- Birisini gönderip kölesini getirtti, hakikatten o köle pek güzeldi.
- پس فرستاد و بیاورد آن همام ** بود الحق سخت زیبا آن غلام
- Bir derece ki o kâfir, hayran oldu, taşa benzeyen yüreği âdeta yerinden oynadı. 1030
- آنچنان که ماند حیران آن جهود ** آن دل چون سنگش از جا رفت زود
- Surete tapanların hali budur. Taş gibi yürekleri, bir suret gördüler mi mum gibi erir.

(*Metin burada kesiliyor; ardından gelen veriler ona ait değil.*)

Lemma filter_partition_length (p : pystr -> bool) l :
  length l = length (filter p l) + length (filter (fun x => negb (p x)) l).
Proof. induction l as [|x r IH]; simpl; auto. destruct (p x); simpl; lia. Qed.

Lemma sort_labels_perm so l : Permutation l (sort_labels so l).
Proof.
  unfold sort_labels.
  destruct (String.eqb so "asc"); [apply sort_by_perm|].
  destruct (String.eqb so "desc"); [apply sort_by_perm|apply Permutation_refl].
Qed.

Lemma filter_labels_subseq fnp raw :
  subseq (fst (filter_labels isdigit_char islower_char isalpha_char fnp raw)) raw.
Proof.
  destruct fnp.
  - rewrite filter_labels_true; simpl.
    induction raw as [|x r IH]; simpl; [constructor|].
    destruct (negb (npn x)); constructor; auto.
  - simpl. induction raw as [|x r IH]; constructor; auto.
Qed.

Lemma filter_labels_incl fnp raw l :
  In l (fst (filter_labels isdigit_char islower_char isalpha_char fnp raw)) -> In l raw.
Proof.
  destruct fnp.
  - rewrite filter_labels_true; simpl. rewrite filter_In. tauto.
  - simpl; auto.
Qed.

End ExtractProofs.


(** ** The classification of [is_non_part_number] *)

Lemma prefixb_spec pat t : prefixb pat t = true <-> exists q, t = pat ++ q.
Proof.
  revert t; induction pat as [|c p IH]; intros [|d r]; simpl.
  - split; eauto.
  - split; eauto.
  - split; [discriminate|intros [q Hq]; discriminate].
  - rewrite andb_true_iff, N.eqb_eq, IH. split.
    + intros [-> [q ->]]; eauto.
    + intros [q Hq]; injection Hq as -> ->; eauto.
Qed.

Lemma contains_spec pat t : contains pat t = true <-> exists p q, t = p ++ pat ++ q.
Proof.
  induction t as [|c r IH]; simpl.
  - rewrite orb_false_r, prefixb_spec. split.
    + intros [q Hq]. exists [], q. simpl; auto.
    + intros [p [q Hpq]]. destruct p; [|discriminate]. simpl in Hpq. eauto.
  - rewrite orb_true_iff, prefixb_spec, IH. split.
    + intros [[q Hq]|[p [q Hpq]]].
      * exists [], q; auto.
      * exists (c :: p), q. simpl; congruence.
    + intros [[|a p] [q Hpq]]; simpl in Hpq.
      * left; eauto.
      * injection Hpq as -> Hr. right; eauto.
Qed.

Lemma span_spec p l a b :
  span p l = (a, b) ->
  l = a ++ b /\ Forall (fun x => p x = true) a /\ (forall c r, b = c :: r -> p c = false).
Proof.
  revert a b; induction l as [|c r IH]; intros a b; simpl.
  - intros H; injection H as <- <-; repeat split; auto; discriminate.
  - destruct (p c) eqn:Ec.
    + destruct (span p r) as [a' b'] eqn:Es. intros H; injection H as <- <-.
      destruct (IH a' b' eq_refl) as [-> [Fa Hb]]. repeat split; auto.
    + intros H; injection H as <- <-. repeat split; auto.
      intros c' r' Hc; injection Hc as -> ->; auto.
Qed.

Lemma span_app p a b :
  Forall (fun x => p x = true) a -> (forall c r, b = c :: r -> p c = false) ->
  span p (a ++ b) = (a, b).
Proof.
  intros Fa Hb. induction Fa as [|x a Hx Fa IH]; simpl.
  - destruct b as [|c r]; simpl; auto. rewrite (Hb c r eq_refl). reflexivity.
  - rewrite Hx, IH. reflexivity.
Qed.

Lemma span_all p a : Forall (fun x => p x = true) a -> span p a = (a, []).
Proof.
  intros Fa. rewrite <- (app_nil_r a) at 1. apply span_app; auto. discriminate.
Qed.


Lemma re_end_iff pre rest :
  no_nl_end (pre ++ rest) -> re_end rest = true <-> rest = [].
Proof.
  intros H. destruct rest as [|x [|y z]]; simpl.
  - split; auto.
  - rewrite N.eqb_eq. split; [|discriminate]. intros ->. exfalso; apply (H pre); auto.
  - split; discriminate.
Qed.
(** The whole run of a submission whose login succeeds. *)
Lemma add_after_login c hass co ui label contact pk ev h :
  selects c hass ui label ->
  coordinator hass = Some co ->
  ~ subscribed (prefix_in_label label) (repeater_subscriptions h) ->
  get_contact_by_key_prefix (mesh_core co) (prefix_in_label label) = Some contact ->
  contact !! "public_key" = Some (PStr pk) ->
  type (send_login (mesh_core co) contact (get ui (CONF_REPEATER_PASSWORD c))) <> ERROR ->
  login_reply (mesh_core co) = Some ev ->
  type ev <> ERROR ->
  let password := get ui (CONF_REPEATER_PASSWORD c) in
  let interval :=
    get_or ui (CONF_REPEATER_UPDATE_INTERVAL c) (DEFAULT_REPEATER_UPDATE_INTERVAL c) in
  let record :=
    new_subscription (name_in_label label) (prefix_in_label label)
      (version_of (version_reply (mesh_core co) pk)) password interval in
  let subs := (repeater_subscriptions h ++ [record])%list in
  async_step_add_repeater c hass (Some ui) h
  = (Ok (init_form subs),
     {| repeater_subscriptions := subs;
        sent := (sent h ++
                 [GetContactByKeyPrefix (prefix_in_label label);
                  SendLogin contact password;
                  WaitForEvent LOGIN_SUCCESS None 10;
                  SendCmd contact "ver";
                  WaitForEvent CONTACT_MSG_RECV
                    (Some {[ "pubkey_prefix" := PStr (key_prefix pk) ]}) 15;
                  AsyncUpdateEntry subs])%list |}).
Proof.
  intros Hsel Hco Hnew Hcontact Hpk Hsent Hlogin Hev. unfold login_reply in Hlogin.
  apply py_in_not_subscribed in Hnew. unfold existing_prefixes in Hnew.
  assert (contact <> ∅) as Hnonempty by (intros ->; by rewrite lookup_empty in Hpk).
  destruct hass as [ha|]; [simpl in Hco | done].
  enter_add Hsel. rewrite Hnew, Hco. simpl.
  rewrite Hcontact, (found_some _ Hnonempty). simpl.
  rewrite (is_type_false _ _ Hsent). simpl.
  rewrite Hlogin. simpl. rewrite (is_type_false _ _ Hev). simpl.
  rewrite (get_lookup _ _ _ Hpk). simpl.
  unfold version_reply, key_prefix. by rewrite <- !app_assoc.
Qed.
(** [next(generator)] once the lists exist: run to the next [yield]
    ([Some] triple) or to the end of the body ([None], StopIteration to the
    consumer).  The store is returned as the body leaves it. *)
Definition resume (σ : store) (pc : position)
    : option operation * position * store :=
  match pc with
  | BeforeLoop i =>
      match before_products σ !! i with
      | Some before_product =>
          (Some (before_operation (after_products σ) before_product),
           BeforeLoop (S i), σ)
      | None => resume_after σ 0
      end
  | AfterLoop j => resume_after σ j
  | Exhausted => (None, Exhausted, σ)
  end.

(** The part of [main] before the first loop, run at the first [next]:
    the readers' rows become the two lists.  A StopIteration that escapes
    a generator body reaches the consumer as RuntimeError. *)
Definition main (before_csv after_csv : list (list string))
    : result (store * position) :=
  match prepare_data before_csv after_csv with
  | Ok (before_products, after_products) =>
      Ok ({| before_products := before_products;
             after_products := after_products |}, BeforeLoop 0)
  | Raise StopIteration => Raise RuntimeError
  | Raise e => Raise e
  end.

(** Pulling from the generator until it is exhausted: the triples
    received and the store left behind. *)
Inductive consume : store → position → list operation → store → Prop :=
  | consume_stop σ pc pc' σ' :
      resume σ pc = (None, pc', σ') →
      consume σ pc [] σ'
  | consume_yield σ pc op pc' σ' ops σ'' :
      resume σ pc = (Some op, pc', σ') →
      consume σ' pc' ops σ'' →
      consume σ pc (op :: ops) σ''.

(** [list(generator)], with a bound on the number of [next] calls. *)
Fixpoint drain (fuel : nat) (σ : store) (pc : position)
    : option (list operation * store) :=
  match fuel with
  | 0 => None
  | S fuel' =>
      match resume σ pc with
      | (None, _, σ') => Some ([], σ')
      | (Some op, pc', σ') =>
          '(ops, σ'') ← drain fuel' σ' pc';
          Some (op :: ops, σ'')
      end
  end.

(** [list(ProductDiffer(...).main())] on files whose readers deliver
    [before_csv] and [after_csv].  The bound on the number of [next] calls
    is never reached ([list_main_eq] below). *)
Definition list_main (before_csv after_csv : list (list string))
    : result (list operation) :=
  '(σ, pc) ← main before_csv after_csv;
  match drain (S (length (before_products σ) + length (after_products σ))) σ pc with
  | Some (ops, _) => Ok ops
  | None => Raise RuntimeError
  end.

(** The triple the second loop yields for an [after_product] it does not
    skip. *)
Definition create_operation (after_product : Product) : operation :=
  (CREATE, pid after_product, Some (pdata after_product)).

(** ** What the loader and a partial consumer are measured against *)

(** A row the conversion can read with [headers]: it has a first cell for
    [product[0]] and a cell for every index of [range(headers_cnt)]. *)
Definition row_fits (headers product : list string) : Prop :=
  0 < length product ∧ length headers ≤ length product.

(** The cells of a row the conversion reads: those at the indices of the
    header, and the first one. *)
Definition cells_read (headers product : list string) : list string :=
  take (max 1 (length headers)) product.

(** A consumer that calls [next] at most [n] times and stops early at
    StopIteration: the triples received, where the generator is left, and
    the store. *)
Fixpoint pull (n : nat) (σ : store) (pc : position)
    : list operation * position * store :=
  match n with
  | 0 => ([], pc, σ)
  | S n' =>
      match resume σ pc with
      | (None, pc', σ') => ([], pc', σ')
      | (Some op, pc', σ') =>
          let '(ops, pc'', σ'') := pull n' σ' pc' in (op :: ops, pc'', σ'')
      end
  end.

(** ** The same code over Python objects

    The value-level functions above take the rows a reader has delivered
    and build products as values.  The functions of this part follow the
    same source lines at the level of objects: a csv reader is iterated
    lazily and may fail while it is, every dict and list is an object in
    a heap with its own identity, and a yielded triple carries a reference
    to the live ['data'] dict, not a copy.  The refinement theorems below
    relate the two levels. *)

(** Locations are positions in the heap. *)
Abbreviation loc := nat.

Inductive object :=
  | DictObj (entries : gmap string string)
  | ProductObj (data : loc) (id : string)
  | ListObj (items : list loc).

(** The heap: location [l] holds item [l]; allocation appends. *)
Abbreviation heap := (list object).

(** A csv reader as the code sees it: the rows it delivers, in order, and
    the exception it raises after them if it fails ([None]: it ends with
    StopIteration). *)
Record csv_reader := { delivered : list (list string); failure : option exn }.

(** Computations that read and write the heap and may raise. *)
Definition M (A : Type) : Type := heap → result A * heap.

#[global] Instance M_ret : MRet M := λ A a h, (Ok a, h).
#[global] Instance M_bind : MBind M := λ A B f m h,
  match m h with
  | (Ok a, h') => f a h'
  | (Raise e, h') => (Raise e, h')
  end.

Definition raise {A} (e : exn) : M A := λ h, (Raise e, h).
Definition lift {A} (r : result A) : M A := λ h, (r, h).
Definition heap_alloc (o : object) : M loc := λ h, (Ok (length h), h ++ [o]).
Definition heap_load (l : loc) : M object := λ h,
  (match h !! l with Some o => Ok o | None => Raise TypeError end, h).
Definition heap_store (l : loc) (o : object) : M unit := λ h, (Ok (), <[l:=o]> h).

(** [product['data']] *)
Definition getitem_data (product : loc) : M loc :=
  o ← heap_load product;
  match o with ProductObj d _ => mret d | _ => raise TypeError end.

(** [product['id']] *)
Definition getitem_id (product : loc) : M string :=
  o ← heap_load product;
  match o with ProductObj _ i => mret i | _ => raise TypeError end.

(** [d[k] = v] *)
Definition dict_setitem (d : loc) (k v : string) : M unit :=
  o ← heap_load d;
  match o with
  | DictObj entries => heap_store d (DictObj (<[k:=v]> entries))
  | _ => raise TypeError
  end.

(** [products.append(x)] *)
Definition list_append (products x : loc) : M unit :=
  o ← heap_load products;
  match o with
  | ListObj items => heap_store products (ListObj (items ++ [x]))
  | _ => raise TypeError
  end.

(** The items a [for] loop over the list object visits. *)
Definition list_items (products : loc) : M (list loc) :=
  o ← heap_load products;
  match o with ListObj items => mret items | _ => raise TypeError end.

(** [next(reader)] *)
Definition next_reader (reader : csv_reader) : result (list string * csv_reader) :=
  match delivered reader with
  | row :: rest => Ok (row, {| delivered := rest; failure := failure reader |})
  | [] =>
      match failure reader with
      | Some e => Raise e
      | None => Raise StopIteration
      end
  end.

(** The inner loop of [convert_data_from_csv]: the right-hand side
    [product[idx]], then [product_data['data']], then [headers[idx]], then
    the store into the dict. *)
Fixpoint fill_data_heap (idxs : list nat) (headers product : list string)
    (product_data : loc) : M unit :=
  match idxs with
  | [] => mret ()
  | idx :: idxs' =>
      v ← lift (getitem product idx);
      d ← getitem_data product_data;
      h ← lift (getitem headers idx);
      _ ← dict_setitem d h v;
      fill_data_heap idxs' headers product product_data
  end.

(** The outer loop of [convert_data_from_csv] over the rows the reader
    still delivers; when they run out the reader either ends the loop or
    fails. *)
Fixpoint convert_rows_heap (rows : list (list string)) (failure : option exn)
    (headers : list string) (products : loc) : M unit :=
  match rows with
  | [] =>
      match failure with
      | Some e => raise e
      | None => mret ()
      end
  | product :: rest =>
      d ← heap_alloc (DictObj ∅);
      i ← lift (getitem product 0);
      product_data ← heap_alloc (ProductObj d i);
      _ ← fill_data_heap (seq 0 (length headers)) headers product product_data;
      _ ← list_append products product_data;
      convert_rows_heap rest failure headers products
  end.

Definition convert_data_from_csv_heap (csv_products : csv_reader)
    (headers : list string) : M loc :=
  products ← heap_alloc (ListObj []);
  _ ← convert_rows_heap (delivered csv_products) (failure csv_products)
        headers products;
  mret products.

(** The loop of [find_suitable_product] over the items still to visit. *)
Fixpoint find_in (items : list loc) (match_id : string) : M (option loc) :=
  match items with
  | [] => mret None
  | product :: rest =>
      i ← getitem_id product;
      if decide (i = match_id) then mret (Some product)
      else find_in rest match_id
  end.

Definition find_suitable_product_heap (products : loc) (match_id : string)
    : M (option loc) :=
  items ← list_items products;
  find_in items match_id.

Definition prepare_data_heap (before_csv_reader after_csv_reader : csv_reader)
    : M (loc * loc) :=
  '(_, before_csv_reader) ← lift (next_reader before_csv_reader);
  '(file_headers, after_csv_reader) ← lift (next_reader after_csv_reader);
  before_csv_products ← convert_data_from_csv_heap before_csv_reader file_headers;
  after_csv_products ← convert_data_from_csv_heap after_csv_reader file_headers;
  mret (before_csv_products, after_csv_products).

(** A yielded triple: the data is a reference to a dict, or [None]. *)
Definition reference_triple : Type := Operation * string * option loc.

(** What a consumer sees when it looks at a triple in heap [h]. *)
Definition render (h : heap) (t : reference_triple) : option operation :=
  match t with
  | (kind, i, None) => Some (kind, i, None)
  | (kind, i, Some d) =>
      match h !! d with
      | Some (DictObj entries) => Some (kind, i, Some entries)
      | _ => None
      end
  end.

(** The locals of the suspended generator: references to the two lists
    and the point to resume at. *)
Record frame := {
  before_products_ref : loc;
  after_products_ref : loc;
  resume_at : position
}.

(** The second loop from item [j] on, up to its next [yield]. *)
Fixpoint next_create_heap (before_products : loc) (after_rest : list loc)
    (j : nat) : M (option (reference_triple * nat)) :=
  match after_rest with
  | [] => mret None
  | after_product :: rest =>
      i ← getitem_id after_product;
      suitable_product ← find_suitable_product_heap before_products i;
      match suitable_product with
      | None =>
          i' ← getitem_id after_product;
          d ← getitem_data after_product;
          mret (Some ((CREATE, i', Some d), S j))
      | Some _ => next_create_heap before_products rest (S j)
      end
  end.

Definition resume_after_heap (f : frame) (j : nat)
    : M (option reference_triple * position) :=
  items ← list_items (after_products_ref f);
  r ← next_create_heap (before_products_ref f) (drop j items) j;
  match r with
  | Some (t, j') => mret (Some t, AfterLoop j')
  | None => mret (None, Exhausted)
  end.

- حالت صورتپرستان این بود ** سنگشان از صورتی مومین بود
- Fakat yine dayandı, inat etti, bu hiçbir şey değil, bundan başka daha para vermelisin dedi.
- باز کرد استیزه و راضی نشد ** که برین افزون بده بیهیچ بد
- Ebubekir, o kâfirin, hırsı yatışıncaya, gönlü razı oluncaya kadar da para verip Bilâl’i satın aldı.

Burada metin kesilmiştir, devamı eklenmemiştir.